Dabei legt Alexander viel Wert darauf, dass die „guten alten Sachen“, die auf der Speisekarte stehen, „nicht zu stupide rüberkommen“. Und als er das sagt, muss er auch ein wenig lachen. Die nötige Kreativität, um die traditionelle westfälische Küche neu zu interpretieren, konnte er sich in ganz besonderen Betrieben abschauen. So arbeitete er auf Sylt im Golfhotel Budersland und vor allem in der der legendären Résidence von Berthold Bühler in Essen-Kettwig, die mit zwei Michelinsternen bis zu ihrer Schließung das höchstdekorierte Restaurant im Ruhrgebiet war. Während seiner Zeit dort konnte Alexander mit allen drei Küchenchefs, die das Haus je hatte, zusammen arbeiten: Henri Bach, Erik Arnecke und Eric Werner. Wie sich dieser High-End-Einfluss auf seine deftige Landhausküche auswirkt, zeigte der Tafelspitz, den er zu unserem Gespräch servierte. Statt wie gängig in einer fetten Meerrettich-Sahne-Sauce zu ertrinken, wurde das gesottene Rindfleisch fast dekonstruiert angerichtet: in einer klaren Brühe mit Schmorgemüsen wie ein italienisches Bollito Misto, garniert mit getrockneten Apfelschalen und separat gereichten Kartoffeln. Für den bodenständigen Bumms sorgte dann frisch darüber geriebener Meerrettich.
Aber auch Alexander Mowwe weiß, dass für eine Gastronomie wie seiner die gute Küche nur die halbe Miete ist. Deshalb baut die Familie den Bankettbereich immer weiter aus. Der alte Bauernhof ist schließlich eine ideale Kulisse für Familien- und Betriebsfeiern. Besonders für Hochzeiten ist die ländliche Idylle eine Art Geheimtipp geworden. Freie Trauungen können im Obstgarten unter Apfelbäumen sattfinden, und eine alte Scheune wurde zum Bankettsaal umgebaut. Hier findet sich auch die anfangs erwähnte toskanische Rustikalität. Unverputzte Ziegelmauern und fein eingedeckte Tische bieten einen ganz zauberhaften Kontrast. Und wenn dann noch das Brautpaar in der hofeigenen, von zwei Pferden gezogenen Kutsche vorfährt, ist das Romantik pur.
Aber es ist auch klar, dass die Entwicklung von des Betriebs von „Hof Mowwe“ zu „Mowwe Restaurant & Café“ längst noch nicht abgeschlossen ist. Schlägt man einige Ideen vor, die man möglicherweise noch realisieren könnte, wiegelt Alexander nicht ab.
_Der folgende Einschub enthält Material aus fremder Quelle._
(** * cplate: the parallel MCMC sampler of [lib/cplate/deconvolve_mcmc.py]

    A shallow embedding of [load_data], [initialize], [master] and [worker].
    Integers (offsets, sizes, tags) are [Z], Python 2 integer division is
    [Z.div], real values are rationals [Q] (an idealisation of the float64
    arithmetic of numpy: no rounding, no NaN, no infinity), numpy vectors are
    lists, slices are [pyslice] with Python's index clipping.  The numerical
    library ([lib_deconvolve_em], [cholmod]), the transcendental functions and
    the random generator are parameters of the development.

    The second part embeds the summaries of [lib/cplate/summarise_mcmc.py]
    that are functions of their arguments: [find_maxima],
    [greedy_maxima_search], [condense_detections], [mean_abs_dev],
    [localization_index] and the loop of [summarise] over the draws. *)

From Stdlib Require Import ZArith QArith Qabs Lia Lqa.
From stdpp Require Import base tactics option list sorting.

Local Open Scope Z_scope.

(** ** Python and numpy helpers *)

Module Py.

  (** [slice(start, stop)], step 1. *)
Record pyslice := Slice { sl_start : Z; sl_stop : Z }.

  (** How Python clips a slice bound against a sequence of length [n]:
      a negative bound counts from the end. *)
Definition clip (n i : Z) : Z :=
    if i <? 0 then Z.max (i + n) 0 else Z.min i n.

Definition slice_lo {A} (s : pyslice) (l : list A) : Z :=
    clip (Z.of_nat (length l)) (sl_start s).

Definition slice_len {A} (s : pyslice) (l : list A) : nat :=
    Z.to_nat (clip (Z.of_nat (length l)) (sl_stop s) - slice_lo s l).

  (** [l[s]] *)
Definition getslice {A} (s : pyslice) (l : list A) : list A :=
    take (slice_len s l) (drop (Z.to_nat (slice_lo s l)) l).

  (** [l[s] = v] on a numpy vector: the shapes must agree, a vector of
      length one is broadcast, anything else raises [ValueError] ([None]). *)
Definition setslice {A} (s : pyslice) (v l : list A) : option (list A) :=
    if decide (length v = slice_len s l)
    then Some (list_inserts (Z.to_nat (slice_lo s l)) v l)
    else match v with
         | [x] => Some (list_inserts (Z.to_nat (slice_lo s l))
                                     (replicate (slice_len s l) x) l)
         | _ => None
         end.

  (** [l[s] = x] for a scalar [x] (always broadcast). *)
Definition fillslice {A} (s : pyslice) (x : A) (l : list A) : list A :=
    list_inserts (Z.to_nat (slice_lo s l)) (replicate (slice_len s l) x) l.

  (** The slices [:n] and, on a sequence [l], [n:]. *)
Definition upto (n : Z) : pyslice := Slice 0 n.
Definition from {A} (n : Z) (l : list A) : pyslice :=
    Slice n (Z.of_nat (length l)).

  (** Python 2 [range(a, b)]. *)
Definition prange (a b : Z) : list Z :=
    map (fun i : nat => a + Z.of_nat i) (seq 0 (Z.to_nat (b - a))).

  (** Elementwise arithmetic on vectors of one shape. *)
Definition vadd : list Q -> list Q -> list Q := zip_with Qplus.
Definition vsub : list Q -> list Q -> list Q := zip_with Qminus.
Definition vmul : list Q -> list Q -> list Q := zip_with Qmult.
Definition vdiv : list Q -> list Q -> list Q := zip_with Qdiv.

  (** [np.arange(start, stop, step, dtype=int)]: [ceil((stop-start)/step)]
      elements; a zero step raises ([None]). *)
Definition arange (start stop step : Z) : option (list Z) :=
    if step =? 0 then None
    else Some (map (fun i : nat => start + Z.of_nat i * step)
                   (seq 0 (Z.to_nat (- ((start - stop) / step))))).

  (** [l[s] += x] *)
Definition addslice (s : pyslice) (x : Z) (l : list Z) : list Z :=
    list_inserts (Z.to_nat (slice_lo s l)) (map (Z.add x) (getslice s l)) l.

  (** [l[i]] and [l[i] = x] for an integer index: a negative index counts
      from the end, an index out of range raises ([None]). *)
Definition getitem {A} (l : list A) (i : Z) : option A :=
    let n := Z.of_nat (length l) in
    if (0 <=? i) && (i <? n) then l !! Z.to_nat i
    else if (- n <=? i) && (i <? 0) then l !! Z.to_nat (i + n)
    else None.
Definition setitem {A} (l : list A) (i : Z) (x : A) : option (list A) :=
    let n := Z.of_nat (length l) in
    if (0 <=? i) && (i <? n) then Some (<[Z.to_nat i := x]> l)
    else if (- n <=? i) && (i <? 0) then Some (<[Z.to_nat (i + n) := x]> l)
    else None.

  (** Truth value of a comparison used as an integer, as in [w*(start!=0)]. *)
Definition b2z (b : bool) : Z := if b then 1 else 0.

  (** Comparisons of reals. *)
Definition Qltb (x y : Q) : bool := negb (Qle_bool y x).
Definition Qgeb (x y : Q) : bool := Qle_bool y x.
Sondern es zeigt sich, dass er schon längst darüber nachgedacht hat, welche Schwierigkeiten dafür zu überwinden seien. Etwa, dass man für einen Garten mit Gemüseanbau für den eigenen Bedarf extra Personal bräuchte. Oder, dass der eher verwegene Gedanke vom Bau eines Hotels, wie es dem Hof gut zu Gesicht stehen würde, im Naturschutzgebiet doch nicht so einfach zu bewerkstelligen wäre.